Prompt: The listing below contains a span that opens with the line containing "CReadblk (a : Z)" and closes with the line containing "j))); mret RBlocked". Return that span exactly.

Records provided:
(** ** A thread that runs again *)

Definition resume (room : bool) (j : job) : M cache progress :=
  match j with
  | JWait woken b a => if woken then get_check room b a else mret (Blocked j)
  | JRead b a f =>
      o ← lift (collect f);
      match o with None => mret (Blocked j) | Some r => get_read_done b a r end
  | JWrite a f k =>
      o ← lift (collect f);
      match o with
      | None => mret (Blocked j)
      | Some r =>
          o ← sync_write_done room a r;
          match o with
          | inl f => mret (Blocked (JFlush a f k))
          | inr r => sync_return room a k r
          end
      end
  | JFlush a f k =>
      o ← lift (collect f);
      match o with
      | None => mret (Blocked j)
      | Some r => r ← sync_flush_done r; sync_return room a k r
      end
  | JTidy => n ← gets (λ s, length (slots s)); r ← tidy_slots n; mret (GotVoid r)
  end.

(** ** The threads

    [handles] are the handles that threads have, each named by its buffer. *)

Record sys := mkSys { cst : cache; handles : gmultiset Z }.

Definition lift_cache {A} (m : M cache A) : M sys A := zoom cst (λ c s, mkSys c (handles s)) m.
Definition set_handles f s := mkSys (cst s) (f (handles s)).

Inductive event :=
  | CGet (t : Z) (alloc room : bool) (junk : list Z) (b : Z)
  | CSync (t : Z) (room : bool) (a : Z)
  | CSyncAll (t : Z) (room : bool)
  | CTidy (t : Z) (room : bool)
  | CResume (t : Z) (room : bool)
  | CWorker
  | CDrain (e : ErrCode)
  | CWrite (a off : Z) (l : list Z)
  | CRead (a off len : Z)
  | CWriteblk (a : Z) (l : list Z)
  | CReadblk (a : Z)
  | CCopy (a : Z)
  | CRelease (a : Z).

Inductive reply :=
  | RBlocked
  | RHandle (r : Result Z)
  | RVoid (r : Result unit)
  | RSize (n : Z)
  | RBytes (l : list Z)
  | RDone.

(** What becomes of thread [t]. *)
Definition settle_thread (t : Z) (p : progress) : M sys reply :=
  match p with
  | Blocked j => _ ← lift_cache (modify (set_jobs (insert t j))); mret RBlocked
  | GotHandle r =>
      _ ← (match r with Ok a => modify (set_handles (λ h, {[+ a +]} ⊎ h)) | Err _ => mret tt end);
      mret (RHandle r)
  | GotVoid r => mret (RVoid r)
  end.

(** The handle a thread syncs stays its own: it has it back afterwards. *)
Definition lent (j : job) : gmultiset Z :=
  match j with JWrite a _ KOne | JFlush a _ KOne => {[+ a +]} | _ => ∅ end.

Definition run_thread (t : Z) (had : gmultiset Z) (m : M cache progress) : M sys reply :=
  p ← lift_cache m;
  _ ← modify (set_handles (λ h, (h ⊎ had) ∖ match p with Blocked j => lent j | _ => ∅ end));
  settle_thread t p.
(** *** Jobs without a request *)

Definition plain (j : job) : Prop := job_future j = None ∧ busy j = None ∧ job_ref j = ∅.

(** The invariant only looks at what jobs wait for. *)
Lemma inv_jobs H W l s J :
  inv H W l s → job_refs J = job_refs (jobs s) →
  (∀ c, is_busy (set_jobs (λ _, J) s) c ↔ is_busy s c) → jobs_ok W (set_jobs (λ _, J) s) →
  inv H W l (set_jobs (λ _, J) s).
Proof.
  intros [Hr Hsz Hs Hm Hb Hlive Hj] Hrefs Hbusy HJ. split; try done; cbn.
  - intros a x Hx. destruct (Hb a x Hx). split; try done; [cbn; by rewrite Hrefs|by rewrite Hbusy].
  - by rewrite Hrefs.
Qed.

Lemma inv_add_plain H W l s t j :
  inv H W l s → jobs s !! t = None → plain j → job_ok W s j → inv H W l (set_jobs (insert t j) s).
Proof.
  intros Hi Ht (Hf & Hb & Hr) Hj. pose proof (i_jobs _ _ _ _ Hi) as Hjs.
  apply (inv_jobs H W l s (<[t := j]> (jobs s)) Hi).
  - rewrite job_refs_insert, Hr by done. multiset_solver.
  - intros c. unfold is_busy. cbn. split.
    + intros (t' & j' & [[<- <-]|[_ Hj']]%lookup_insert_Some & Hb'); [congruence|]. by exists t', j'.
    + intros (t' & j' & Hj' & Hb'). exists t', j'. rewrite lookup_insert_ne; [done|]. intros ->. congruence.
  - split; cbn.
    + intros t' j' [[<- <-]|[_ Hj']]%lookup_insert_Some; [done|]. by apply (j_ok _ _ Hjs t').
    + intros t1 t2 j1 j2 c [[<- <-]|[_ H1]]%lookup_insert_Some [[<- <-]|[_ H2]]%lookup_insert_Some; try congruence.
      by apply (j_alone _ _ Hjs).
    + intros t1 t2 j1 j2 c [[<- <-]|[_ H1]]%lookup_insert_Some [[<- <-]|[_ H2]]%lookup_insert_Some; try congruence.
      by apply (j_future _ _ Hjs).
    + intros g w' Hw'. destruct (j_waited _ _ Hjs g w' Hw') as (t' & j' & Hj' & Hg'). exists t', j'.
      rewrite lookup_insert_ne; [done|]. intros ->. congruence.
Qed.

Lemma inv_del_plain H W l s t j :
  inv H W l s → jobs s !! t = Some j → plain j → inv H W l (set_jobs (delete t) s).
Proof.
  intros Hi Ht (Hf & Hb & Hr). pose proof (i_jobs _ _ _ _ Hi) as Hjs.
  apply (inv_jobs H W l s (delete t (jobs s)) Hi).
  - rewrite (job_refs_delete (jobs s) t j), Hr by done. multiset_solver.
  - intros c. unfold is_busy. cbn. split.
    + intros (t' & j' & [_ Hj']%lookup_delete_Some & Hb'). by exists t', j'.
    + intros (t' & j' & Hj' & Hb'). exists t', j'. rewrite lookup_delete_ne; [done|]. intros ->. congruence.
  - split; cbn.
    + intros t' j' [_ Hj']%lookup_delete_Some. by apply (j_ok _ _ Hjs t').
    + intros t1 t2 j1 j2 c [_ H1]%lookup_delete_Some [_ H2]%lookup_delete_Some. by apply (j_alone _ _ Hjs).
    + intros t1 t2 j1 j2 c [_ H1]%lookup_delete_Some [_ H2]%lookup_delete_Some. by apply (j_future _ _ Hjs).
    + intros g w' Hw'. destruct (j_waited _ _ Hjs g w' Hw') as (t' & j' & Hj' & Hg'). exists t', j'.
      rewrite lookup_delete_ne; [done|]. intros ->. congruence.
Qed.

Task output:
  | CReadblk (a : Z)
  | CCopy (a : Z)
  | CRelease (a : Z).

Inductive reply :=
  | RBlocked
  | RHandle (r : Result Z)
  | RVoid (r : Result unit)
  | RSize (n : Z)
  | RBytes (l : list Z)
  | RDone.

(** What becomes of thread [t]. *)
Definition settle_thread (t : Z) (p : progress) : M sys reply :=
  match p with
  | Blocked j => _ ← lift_cache (modify (set_jobs (insert t j))); mret RBlocked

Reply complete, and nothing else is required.